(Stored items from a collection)
★ ★ ★ ★ ★

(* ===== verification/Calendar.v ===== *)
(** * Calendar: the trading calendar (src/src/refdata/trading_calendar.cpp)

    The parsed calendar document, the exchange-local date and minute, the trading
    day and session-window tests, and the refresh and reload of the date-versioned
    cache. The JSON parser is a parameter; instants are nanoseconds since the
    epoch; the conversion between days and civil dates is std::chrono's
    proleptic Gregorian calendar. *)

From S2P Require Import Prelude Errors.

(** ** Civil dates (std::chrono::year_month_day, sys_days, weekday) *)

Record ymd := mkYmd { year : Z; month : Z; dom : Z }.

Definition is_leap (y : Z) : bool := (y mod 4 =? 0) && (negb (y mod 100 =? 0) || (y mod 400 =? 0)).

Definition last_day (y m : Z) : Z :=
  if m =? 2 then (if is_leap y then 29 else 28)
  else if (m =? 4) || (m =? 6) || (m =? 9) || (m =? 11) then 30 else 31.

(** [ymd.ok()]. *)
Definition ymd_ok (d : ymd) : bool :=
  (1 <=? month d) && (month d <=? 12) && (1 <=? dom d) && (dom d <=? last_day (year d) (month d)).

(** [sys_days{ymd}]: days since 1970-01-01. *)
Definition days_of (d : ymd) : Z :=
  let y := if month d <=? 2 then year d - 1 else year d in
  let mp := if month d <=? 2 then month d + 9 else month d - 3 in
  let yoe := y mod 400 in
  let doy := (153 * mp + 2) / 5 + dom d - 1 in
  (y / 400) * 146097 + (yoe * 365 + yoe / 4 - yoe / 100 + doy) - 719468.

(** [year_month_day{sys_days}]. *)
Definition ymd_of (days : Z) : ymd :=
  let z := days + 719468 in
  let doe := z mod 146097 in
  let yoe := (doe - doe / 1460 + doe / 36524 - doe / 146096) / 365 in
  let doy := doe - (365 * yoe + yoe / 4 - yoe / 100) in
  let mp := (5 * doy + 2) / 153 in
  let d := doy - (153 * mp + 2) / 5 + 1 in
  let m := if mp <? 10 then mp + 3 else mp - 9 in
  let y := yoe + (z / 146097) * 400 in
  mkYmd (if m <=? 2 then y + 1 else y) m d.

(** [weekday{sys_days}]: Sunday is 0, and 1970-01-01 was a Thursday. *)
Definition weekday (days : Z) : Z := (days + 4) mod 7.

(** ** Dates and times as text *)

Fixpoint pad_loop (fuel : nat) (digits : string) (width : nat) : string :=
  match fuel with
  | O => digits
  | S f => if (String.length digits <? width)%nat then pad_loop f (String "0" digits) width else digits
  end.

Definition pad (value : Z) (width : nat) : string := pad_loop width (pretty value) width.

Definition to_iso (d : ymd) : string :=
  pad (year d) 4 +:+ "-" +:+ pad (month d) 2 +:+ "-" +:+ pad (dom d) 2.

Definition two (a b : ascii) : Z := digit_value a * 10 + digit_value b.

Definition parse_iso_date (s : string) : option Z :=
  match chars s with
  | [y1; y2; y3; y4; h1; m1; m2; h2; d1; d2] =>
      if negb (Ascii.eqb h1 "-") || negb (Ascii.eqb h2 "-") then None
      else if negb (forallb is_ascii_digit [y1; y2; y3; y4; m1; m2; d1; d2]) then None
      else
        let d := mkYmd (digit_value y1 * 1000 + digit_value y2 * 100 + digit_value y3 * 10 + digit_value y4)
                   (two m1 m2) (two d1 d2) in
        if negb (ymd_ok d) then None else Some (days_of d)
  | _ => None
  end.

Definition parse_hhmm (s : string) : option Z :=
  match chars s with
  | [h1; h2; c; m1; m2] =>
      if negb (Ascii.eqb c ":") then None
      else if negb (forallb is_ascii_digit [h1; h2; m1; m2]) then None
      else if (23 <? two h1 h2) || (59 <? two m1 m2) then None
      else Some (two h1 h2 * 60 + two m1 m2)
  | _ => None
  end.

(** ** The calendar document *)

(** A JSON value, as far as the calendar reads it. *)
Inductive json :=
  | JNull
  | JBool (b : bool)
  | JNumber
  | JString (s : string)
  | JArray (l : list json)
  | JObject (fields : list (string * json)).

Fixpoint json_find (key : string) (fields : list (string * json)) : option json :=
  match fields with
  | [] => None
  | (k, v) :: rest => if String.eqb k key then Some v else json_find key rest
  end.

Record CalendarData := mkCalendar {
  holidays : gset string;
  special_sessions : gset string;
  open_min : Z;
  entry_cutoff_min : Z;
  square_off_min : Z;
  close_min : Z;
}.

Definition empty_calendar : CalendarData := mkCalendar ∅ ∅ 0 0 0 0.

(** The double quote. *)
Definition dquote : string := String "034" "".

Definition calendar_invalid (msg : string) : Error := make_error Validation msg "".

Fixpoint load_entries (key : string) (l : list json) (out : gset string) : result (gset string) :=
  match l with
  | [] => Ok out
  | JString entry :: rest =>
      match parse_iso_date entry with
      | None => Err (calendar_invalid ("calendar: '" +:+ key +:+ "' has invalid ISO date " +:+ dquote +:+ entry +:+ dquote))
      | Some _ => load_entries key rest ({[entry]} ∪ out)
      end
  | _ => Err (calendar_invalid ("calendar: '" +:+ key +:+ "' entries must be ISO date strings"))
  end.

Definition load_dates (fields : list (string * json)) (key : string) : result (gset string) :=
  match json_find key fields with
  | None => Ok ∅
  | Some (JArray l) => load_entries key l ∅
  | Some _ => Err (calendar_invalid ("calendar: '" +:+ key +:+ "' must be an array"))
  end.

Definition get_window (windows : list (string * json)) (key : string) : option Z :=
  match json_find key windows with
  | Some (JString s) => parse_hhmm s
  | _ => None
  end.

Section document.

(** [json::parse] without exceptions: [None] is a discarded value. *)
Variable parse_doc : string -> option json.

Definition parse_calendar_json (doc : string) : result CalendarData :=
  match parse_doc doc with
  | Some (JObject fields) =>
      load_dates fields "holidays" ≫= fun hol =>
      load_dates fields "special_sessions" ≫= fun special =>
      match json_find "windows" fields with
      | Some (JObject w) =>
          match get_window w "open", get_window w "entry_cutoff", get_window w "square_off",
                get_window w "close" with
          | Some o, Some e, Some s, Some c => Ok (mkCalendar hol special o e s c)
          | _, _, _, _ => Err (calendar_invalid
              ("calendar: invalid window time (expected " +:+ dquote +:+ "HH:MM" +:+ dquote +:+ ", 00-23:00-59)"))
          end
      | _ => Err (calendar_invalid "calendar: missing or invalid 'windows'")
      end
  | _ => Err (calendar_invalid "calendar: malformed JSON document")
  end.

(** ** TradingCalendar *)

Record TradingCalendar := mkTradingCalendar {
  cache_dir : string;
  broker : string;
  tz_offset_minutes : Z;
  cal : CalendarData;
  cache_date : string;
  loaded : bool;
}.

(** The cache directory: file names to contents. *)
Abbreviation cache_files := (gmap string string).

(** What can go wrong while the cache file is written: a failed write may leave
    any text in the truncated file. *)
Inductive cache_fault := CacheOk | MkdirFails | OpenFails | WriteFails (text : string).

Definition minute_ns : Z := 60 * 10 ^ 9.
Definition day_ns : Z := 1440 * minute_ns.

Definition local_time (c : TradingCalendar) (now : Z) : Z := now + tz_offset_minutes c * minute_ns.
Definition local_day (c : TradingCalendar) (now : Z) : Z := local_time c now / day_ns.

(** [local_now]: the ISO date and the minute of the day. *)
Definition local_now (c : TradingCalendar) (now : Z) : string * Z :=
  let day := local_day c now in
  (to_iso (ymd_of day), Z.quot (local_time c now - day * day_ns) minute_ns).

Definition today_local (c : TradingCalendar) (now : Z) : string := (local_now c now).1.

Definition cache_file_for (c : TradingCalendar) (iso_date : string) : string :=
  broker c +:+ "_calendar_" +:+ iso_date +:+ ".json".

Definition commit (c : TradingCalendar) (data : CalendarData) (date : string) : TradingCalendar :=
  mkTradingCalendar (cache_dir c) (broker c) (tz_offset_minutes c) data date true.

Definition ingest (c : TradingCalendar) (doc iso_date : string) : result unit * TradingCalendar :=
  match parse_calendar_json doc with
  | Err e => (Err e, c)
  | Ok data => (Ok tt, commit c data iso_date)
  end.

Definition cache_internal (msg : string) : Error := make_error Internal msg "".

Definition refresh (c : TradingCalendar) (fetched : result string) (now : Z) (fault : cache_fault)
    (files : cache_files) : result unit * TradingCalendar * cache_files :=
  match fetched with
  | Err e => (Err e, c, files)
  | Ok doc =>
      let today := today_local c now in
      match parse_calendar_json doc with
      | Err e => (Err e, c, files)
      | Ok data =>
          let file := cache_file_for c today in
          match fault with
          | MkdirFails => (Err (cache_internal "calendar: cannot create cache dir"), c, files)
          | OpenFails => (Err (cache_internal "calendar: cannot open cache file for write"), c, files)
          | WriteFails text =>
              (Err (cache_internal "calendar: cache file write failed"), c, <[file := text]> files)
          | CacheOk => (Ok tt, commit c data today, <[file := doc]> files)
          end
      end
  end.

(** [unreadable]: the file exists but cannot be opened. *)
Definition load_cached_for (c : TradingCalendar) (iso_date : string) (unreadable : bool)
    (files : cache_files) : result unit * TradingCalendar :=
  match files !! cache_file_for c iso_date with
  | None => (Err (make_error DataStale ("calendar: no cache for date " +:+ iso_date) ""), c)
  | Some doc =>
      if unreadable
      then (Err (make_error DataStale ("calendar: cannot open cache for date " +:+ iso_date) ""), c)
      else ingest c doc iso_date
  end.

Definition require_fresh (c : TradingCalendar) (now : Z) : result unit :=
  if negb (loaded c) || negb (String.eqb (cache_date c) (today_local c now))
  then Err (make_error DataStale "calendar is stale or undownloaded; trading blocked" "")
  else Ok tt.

★ ★ ★ ★ ★

— TASK DIRECTIONS —
Looking at the data above, write out exactly the lines that start at the one containing "(two m1 m2) (two d1 d2) in" and end at the one containing "JArray (l : list json)"; include both and nothing beyond.

— WRITTEN REPLY —
                   (two m1 m2) (two d1 d2) in
        if negb (ymd_ok d) then None else Some (days_of d)
  | _ => None
  end.

Definition parse_hhmm (s : string) : option Z :=
  match chars s with
  | [h1; h2; c; m1; m2] =>
      if negb (Ascii.eqb c ":") then None
      else if negb (forallb is_ascii_digit [h1; h2; m1; m2]) then None
      else if (23 <? two h1 h2) || (59 <? two m1 m2) then None
      else Some (two h1 h2 * 60 + two m1 m2)
  | _ => None
  end.

(** ** The calendar document *)

(** A JSON value, as far as the calendar reads it. *)
Inductive json :=
  | JNull
  | JBool (b : bool)
  | JNumber
  | JString (s : string)
  | JArray (l : list json)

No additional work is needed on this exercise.